Dataset entries
□ □ □ □ □ □ □

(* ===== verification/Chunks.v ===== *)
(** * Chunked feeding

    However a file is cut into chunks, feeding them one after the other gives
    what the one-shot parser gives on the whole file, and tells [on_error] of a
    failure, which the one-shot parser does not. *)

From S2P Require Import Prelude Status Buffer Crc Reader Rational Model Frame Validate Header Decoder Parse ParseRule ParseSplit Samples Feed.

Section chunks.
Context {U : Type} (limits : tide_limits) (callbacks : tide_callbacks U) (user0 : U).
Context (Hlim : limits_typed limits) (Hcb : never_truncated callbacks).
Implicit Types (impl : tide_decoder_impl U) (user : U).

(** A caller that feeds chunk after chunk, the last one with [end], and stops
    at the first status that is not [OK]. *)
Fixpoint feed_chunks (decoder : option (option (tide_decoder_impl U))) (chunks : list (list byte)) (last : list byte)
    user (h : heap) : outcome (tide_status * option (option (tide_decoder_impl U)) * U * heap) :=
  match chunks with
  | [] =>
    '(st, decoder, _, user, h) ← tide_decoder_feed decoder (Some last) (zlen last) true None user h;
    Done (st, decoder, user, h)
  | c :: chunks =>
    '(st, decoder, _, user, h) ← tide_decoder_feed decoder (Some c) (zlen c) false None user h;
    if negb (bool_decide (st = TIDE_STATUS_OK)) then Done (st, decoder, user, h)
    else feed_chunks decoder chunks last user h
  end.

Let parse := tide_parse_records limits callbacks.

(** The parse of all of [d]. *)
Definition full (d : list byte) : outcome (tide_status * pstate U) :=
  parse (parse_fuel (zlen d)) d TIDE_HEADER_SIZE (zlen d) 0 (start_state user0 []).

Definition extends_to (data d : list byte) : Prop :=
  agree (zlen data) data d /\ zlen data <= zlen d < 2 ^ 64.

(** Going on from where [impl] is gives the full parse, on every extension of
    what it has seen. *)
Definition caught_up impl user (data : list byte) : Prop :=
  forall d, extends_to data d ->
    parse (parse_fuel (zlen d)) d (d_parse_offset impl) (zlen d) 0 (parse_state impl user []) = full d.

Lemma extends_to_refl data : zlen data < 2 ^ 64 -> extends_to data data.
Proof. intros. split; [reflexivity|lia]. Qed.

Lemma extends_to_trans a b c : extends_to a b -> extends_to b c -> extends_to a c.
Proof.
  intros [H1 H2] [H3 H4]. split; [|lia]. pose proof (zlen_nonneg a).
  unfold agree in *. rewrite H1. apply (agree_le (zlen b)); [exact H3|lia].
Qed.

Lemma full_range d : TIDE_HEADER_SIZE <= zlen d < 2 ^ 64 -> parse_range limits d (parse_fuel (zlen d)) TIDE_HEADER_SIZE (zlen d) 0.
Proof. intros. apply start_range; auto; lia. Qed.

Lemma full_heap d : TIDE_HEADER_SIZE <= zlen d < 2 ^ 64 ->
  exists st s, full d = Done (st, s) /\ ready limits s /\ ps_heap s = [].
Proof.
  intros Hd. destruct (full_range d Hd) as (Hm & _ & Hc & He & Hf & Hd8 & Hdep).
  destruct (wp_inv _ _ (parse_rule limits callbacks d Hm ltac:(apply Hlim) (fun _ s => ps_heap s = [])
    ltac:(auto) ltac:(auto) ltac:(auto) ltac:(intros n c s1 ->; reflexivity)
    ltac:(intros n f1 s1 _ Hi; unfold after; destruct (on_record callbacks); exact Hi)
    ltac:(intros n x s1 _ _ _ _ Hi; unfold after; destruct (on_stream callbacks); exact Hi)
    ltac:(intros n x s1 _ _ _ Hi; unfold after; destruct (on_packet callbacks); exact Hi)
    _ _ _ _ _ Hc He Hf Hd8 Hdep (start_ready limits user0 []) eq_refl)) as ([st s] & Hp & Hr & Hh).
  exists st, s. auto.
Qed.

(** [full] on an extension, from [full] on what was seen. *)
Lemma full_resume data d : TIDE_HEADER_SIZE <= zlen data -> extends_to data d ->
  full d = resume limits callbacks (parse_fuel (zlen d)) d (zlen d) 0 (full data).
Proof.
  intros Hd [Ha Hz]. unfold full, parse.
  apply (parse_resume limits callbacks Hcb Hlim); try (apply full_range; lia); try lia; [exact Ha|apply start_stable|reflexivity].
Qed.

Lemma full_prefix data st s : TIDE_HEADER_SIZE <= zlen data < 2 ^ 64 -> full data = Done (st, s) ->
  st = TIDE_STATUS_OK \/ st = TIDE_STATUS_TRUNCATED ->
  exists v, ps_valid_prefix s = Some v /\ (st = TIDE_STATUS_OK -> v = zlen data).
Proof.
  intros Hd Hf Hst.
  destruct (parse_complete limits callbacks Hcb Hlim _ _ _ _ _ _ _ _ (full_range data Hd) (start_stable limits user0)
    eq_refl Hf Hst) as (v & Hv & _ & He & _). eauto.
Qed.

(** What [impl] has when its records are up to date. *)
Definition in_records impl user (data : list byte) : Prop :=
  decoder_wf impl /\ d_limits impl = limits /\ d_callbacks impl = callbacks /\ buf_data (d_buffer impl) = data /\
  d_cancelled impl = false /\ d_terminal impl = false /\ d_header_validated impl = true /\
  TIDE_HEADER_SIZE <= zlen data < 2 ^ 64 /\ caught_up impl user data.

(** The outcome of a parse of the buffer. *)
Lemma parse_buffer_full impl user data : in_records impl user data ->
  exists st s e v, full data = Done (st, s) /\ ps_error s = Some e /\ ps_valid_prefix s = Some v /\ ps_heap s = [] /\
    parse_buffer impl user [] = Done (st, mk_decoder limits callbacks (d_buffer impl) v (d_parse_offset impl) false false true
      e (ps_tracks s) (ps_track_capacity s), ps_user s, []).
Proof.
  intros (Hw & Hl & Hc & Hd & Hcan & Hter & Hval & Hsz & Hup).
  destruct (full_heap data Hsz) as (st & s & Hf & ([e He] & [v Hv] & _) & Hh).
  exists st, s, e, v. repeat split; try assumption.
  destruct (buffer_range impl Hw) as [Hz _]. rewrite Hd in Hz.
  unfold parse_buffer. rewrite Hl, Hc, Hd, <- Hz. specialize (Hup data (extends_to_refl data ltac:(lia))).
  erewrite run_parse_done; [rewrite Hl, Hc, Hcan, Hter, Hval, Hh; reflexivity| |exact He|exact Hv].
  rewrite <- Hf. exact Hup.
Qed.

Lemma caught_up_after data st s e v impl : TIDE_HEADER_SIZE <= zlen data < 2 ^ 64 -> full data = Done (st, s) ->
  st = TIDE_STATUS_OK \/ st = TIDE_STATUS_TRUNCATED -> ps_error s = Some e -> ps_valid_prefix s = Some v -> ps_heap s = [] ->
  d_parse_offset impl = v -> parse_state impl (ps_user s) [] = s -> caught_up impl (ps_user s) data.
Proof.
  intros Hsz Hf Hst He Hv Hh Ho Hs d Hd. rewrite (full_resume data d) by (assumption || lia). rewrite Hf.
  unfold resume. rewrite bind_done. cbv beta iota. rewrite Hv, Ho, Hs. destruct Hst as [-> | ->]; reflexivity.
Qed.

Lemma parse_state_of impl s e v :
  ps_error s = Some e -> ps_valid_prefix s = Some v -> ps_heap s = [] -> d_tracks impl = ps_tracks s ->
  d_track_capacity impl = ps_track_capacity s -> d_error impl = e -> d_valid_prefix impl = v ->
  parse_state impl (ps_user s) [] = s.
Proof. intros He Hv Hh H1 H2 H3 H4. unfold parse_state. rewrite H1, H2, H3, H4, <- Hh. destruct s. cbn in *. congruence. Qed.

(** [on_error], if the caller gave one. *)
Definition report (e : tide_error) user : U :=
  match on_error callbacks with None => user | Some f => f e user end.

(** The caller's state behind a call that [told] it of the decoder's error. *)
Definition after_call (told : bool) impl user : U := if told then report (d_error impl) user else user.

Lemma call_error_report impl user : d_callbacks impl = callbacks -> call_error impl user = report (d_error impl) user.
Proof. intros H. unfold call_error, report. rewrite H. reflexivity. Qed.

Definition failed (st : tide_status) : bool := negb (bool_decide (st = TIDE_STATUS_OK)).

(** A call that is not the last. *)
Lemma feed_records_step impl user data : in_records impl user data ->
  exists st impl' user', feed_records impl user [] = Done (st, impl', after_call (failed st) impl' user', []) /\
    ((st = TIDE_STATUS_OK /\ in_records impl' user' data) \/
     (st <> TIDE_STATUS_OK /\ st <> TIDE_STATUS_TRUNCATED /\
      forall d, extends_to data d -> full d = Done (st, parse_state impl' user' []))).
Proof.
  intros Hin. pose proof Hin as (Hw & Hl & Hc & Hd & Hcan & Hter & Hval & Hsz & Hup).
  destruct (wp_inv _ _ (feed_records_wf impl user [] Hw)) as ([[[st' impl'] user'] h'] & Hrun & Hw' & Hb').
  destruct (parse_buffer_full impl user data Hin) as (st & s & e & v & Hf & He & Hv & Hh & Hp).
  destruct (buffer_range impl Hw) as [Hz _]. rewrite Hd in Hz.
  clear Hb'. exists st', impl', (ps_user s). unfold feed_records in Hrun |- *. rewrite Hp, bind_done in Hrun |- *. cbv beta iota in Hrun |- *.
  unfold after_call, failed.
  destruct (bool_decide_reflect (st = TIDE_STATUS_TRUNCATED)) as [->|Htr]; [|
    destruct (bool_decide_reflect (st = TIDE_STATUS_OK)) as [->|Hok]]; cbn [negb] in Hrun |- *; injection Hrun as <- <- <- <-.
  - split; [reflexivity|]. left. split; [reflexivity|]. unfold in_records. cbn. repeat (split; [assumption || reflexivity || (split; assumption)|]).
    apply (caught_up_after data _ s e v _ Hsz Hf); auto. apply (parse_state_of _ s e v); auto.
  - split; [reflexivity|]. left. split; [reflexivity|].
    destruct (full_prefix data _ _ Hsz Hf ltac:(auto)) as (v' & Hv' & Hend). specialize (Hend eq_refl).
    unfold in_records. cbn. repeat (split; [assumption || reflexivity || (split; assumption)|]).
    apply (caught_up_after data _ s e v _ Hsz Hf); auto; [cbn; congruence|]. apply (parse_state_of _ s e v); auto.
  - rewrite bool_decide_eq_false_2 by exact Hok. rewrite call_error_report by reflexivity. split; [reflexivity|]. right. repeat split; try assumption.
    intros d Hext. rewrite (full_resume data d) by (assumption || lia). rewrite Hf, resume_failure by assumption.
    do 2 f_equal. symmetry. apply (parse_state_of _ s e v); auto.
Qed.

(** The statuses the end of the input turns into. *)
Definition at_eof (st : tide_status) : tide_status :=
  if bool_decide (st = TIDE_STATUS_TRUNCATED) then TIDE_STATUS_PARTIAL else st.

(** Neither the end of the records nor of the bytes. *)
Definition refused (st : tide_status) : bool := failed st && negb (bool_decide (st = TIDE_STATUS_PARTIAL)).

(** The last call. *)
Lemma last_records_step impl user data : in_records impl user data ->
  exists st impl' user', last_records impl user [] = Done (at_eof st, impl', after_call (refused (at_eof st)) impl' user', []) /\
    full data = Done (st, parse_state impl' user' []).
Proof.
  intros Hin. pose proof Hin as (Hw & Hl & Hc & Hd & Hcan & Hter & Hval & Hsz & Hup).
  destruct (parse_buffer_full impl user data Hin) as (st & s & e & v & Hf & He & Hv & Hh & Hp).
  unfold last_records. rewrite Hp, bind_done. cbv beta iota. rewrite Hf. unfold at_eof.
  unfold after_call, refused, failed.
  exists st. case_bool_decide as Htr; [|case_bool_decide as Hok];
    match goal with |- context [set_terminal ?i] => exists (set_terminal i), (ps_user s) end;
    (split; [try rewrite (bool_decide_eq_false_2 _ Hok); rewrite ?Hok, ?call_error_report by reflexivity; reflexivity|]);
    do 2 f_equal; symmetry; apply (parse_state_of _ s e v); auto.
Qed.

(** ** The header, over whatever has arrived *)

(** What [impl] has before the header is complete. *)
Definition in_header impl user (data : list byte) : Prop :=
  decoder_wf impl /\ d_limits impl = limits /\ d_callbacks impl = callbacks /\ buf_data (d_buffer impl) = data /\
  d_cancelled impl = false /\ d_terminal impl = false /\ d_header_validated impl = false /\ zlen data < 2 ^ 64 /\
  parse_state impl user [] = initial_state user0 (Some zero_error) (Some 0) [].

□ □ □ □ □ □ □

Exercise prompt
Look above for the line with "ps_tracks s ->" and the line with "Proof. intros H."; transcribe both and all lines in between, exactly, and nothing else.

Output below
  ps_error s = Some e -> ps_valid_prefix s = Some v -> ps_heap s = [] -> d_tracks impl = ps_tracks s ->
  d_track_capacity impl = ps_track_capacity s -> d_error impl = e -> d_valid_prefix impl = v ->
  parse_state impl (ps_user s) [] = s.
Proof. intros He Hv Hh H1 H2 H3 H4. unfold parse_state. rewrite H1, H2, H3, H4, <- Hh. destruct s. cbn in *. congruence. Qed.

(** [on_error], if the caller gave one. *)
Definition report (e : tide_error) user : U :=
  match on_error callbacks with None => user | Some f => f e user end.

(** The caller's state behind a call that [told] it of the decoder's error. *)
Definition after_call (told : bool) impl user : U := if told then report (d_error impl) user else user.

Lemma call_error_report impl user : d_callbacks impl = callbacks -> call_error impl user = report (d_error impl) user.
Proof. intros H. unfold call_error, report. rewrite H. reflexivity. Qed.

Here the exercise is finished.